§ **PROBLEM STATEMENT**
Repeat the lines from the line with "(** ** The budget *)" to the line with "(fmap_Permutation snd _ _ (map_to_list_delete" in the listing below, keeping both end lines and adding nothing.

◆ ◆ ◆ ◆

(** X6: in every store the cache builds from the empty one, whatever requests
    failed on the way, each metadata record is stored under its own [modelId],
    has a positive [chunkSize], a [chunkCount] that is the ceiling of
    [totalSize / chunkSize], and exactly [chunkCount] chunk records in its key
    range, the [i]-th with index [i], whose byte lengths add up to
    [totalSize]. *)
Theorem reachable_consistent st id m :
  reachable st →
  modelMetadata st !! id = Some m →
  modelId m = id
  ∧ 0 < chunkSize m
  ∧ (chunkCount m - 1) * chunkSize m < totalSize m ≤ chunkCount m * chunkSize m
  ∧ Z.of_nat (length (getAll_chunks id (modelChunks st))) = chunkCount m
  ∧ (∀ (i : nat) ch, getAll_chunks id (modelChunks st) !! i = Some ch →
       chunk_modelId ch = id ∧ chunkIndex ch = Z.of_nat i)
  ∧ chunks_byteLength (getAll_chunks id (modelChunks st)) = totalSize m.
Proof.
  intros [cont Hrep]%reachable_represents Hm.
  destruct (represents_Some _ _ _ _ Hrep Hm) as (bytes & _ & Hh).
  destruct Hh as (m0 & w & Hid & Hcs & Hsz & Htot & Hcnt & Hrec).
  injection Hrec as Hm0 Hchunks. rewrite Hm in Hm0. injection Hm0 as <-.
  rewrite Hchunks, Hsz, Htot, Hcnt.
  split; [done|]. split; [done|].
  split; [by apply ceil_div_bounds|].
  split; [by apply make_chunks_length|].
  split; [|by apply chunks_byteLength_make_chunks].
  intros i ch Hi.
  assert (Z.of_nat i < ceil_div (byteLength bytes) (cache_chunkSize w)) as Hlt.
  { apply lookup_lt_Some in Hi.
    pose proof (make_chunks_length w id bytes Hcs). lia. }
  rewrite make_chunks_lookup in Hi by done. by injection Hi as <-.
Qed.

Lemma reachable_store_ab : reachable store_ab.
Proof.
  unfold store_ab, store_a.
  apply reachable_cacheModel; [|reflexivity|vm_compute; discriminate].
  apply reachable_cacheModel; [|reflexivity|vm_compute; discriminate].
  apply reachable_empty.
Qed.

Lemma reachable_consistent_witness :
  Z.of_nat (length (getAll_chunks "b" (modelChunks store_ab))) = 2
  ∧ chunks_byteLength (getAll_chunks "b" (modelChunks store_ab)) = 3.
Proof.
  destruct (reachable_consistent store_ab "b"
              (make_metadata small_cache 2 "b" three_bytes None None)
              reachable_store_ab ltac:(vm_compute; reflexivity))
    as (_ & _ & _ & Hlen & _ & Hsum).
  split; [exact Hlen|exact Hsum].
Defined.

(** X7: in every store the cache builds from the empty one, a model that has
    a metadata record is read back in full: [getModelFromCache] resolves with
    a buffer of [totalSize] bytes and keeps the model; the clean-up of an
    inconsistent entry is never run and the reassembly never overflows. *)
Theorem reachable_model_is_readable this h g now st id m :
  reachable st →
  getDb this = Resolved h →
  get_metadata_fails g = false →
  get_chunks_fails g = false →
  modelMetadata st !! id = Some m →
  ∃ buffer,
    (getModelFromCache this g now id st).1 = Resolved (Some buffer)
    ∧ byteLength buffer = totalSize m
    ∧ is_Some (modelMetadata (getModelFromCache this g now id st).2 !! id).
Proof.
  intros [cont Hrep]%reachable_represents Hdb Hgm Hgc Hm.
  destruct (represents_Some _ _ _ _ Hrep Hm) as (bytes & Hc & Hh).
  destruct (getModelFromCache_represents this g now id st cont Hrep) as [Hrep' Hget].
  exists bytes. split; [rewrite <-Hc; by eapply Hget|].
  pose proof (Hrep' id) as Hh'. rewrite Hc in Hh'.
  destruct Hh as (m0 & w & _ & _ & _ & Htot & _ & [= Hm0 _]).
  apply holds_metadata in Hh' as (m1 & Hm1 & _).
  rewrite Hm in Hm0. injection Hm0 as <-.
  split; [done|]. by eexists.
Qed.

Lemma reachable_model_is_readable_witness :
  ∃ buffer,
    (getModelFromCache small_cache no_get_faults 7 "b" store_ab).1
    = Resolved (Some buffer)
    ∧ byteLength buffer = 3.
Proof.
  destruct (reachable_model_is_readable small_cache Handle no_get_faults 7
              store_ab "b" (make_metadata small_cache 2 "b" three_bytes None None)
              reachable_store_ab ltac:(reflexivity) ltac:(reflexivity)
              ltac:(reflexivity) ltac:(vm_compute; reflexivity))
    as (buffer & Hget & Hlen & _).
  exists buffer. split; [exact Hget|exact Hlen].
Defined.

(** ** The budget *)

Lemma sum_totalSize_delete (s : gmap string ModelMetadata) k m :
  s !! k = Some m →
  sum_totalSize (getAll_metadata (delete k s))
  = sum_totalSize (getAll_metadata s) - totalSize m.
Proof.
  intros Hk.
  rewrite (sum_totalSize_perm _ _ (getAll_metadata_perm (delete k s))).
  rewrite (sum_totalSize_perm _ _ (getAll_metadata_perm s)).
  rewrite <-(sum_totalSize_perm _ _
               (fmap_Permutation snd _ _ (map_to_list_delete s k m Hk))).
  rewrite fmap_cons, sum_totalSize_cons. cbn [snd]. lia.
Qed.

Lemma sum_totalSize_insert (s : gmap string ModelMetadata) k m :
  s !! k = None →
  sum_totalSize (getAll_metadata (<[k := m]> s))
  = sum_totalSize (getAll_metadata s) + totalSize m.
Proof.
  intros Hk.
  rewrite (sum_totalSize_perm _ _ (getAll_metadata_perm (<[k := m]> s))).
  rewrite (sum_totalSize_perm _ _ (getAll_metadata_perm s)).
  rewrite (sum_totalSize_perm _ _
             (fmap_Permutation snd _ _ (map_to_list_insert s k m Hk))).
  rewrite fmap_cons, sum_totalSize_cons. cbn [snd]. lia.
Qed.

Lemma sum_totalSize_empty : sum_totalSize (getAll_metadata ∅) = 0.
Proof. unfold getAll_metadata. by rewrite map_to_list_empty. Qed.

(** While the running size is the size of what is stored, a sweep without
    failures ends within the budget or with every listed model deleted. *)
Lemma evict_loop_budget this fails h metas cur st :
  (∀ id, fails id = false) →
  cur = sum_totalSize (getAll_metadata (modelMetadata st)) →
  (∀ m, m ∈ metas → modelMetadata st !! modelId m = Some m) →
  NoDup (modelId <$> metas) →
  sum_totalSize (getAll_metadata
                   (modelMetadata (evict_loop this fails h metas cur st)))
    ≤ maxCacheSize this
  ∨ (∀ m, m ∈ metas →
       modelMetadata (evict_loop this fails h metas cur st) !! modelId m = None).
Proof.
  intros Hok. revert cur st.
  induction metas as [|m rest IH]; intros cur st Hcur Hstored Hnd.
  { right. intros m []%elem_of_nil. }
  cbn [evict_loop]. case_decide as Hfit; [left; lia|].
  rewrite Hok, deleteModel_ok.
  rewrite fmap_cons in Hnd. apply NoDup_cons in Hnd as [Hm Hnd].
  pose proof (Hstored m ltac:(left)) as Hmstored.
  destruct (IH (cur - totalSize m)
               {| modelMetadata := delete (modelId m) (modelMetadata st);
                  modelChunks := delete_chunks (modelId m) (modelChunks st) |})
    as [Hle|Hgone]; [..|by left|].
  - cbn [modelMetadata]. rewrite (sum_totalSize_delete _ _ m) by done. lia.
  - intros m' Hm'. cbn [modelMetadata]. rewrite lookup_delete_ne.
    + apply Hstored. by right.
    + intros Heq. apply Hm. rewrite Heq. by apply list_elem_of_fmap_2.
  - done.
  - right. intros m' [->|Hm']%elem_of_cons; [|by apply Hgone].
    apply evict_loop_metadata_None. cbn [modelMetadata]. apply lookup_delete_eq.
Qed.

◆ ◆ ◆ ◆

§ **ANSWER BOX**
(** ** The budget *)

Lemma sum_totalSize_delete (s : gmap string ModelMetadata) k m :
  s !! k = Some m →
  sum_totalSize (getAll_metadata (delete k s))
  = sum_totalSize (getAll_metadata s) - totalSize m.
Proof.
  intros Hk.
  rewrite (sum_totalSize_perm _ _ (getAll_metadata_perm (delete k s))).
  rewrite (sum_totalSize_perm _ _ (getAll_metadata_perm s)).
  rewrite <-(sum_totalSize_perm _ _
               (fmap_Permutation snd _ _ (map_to_list_delete s k m Hk))).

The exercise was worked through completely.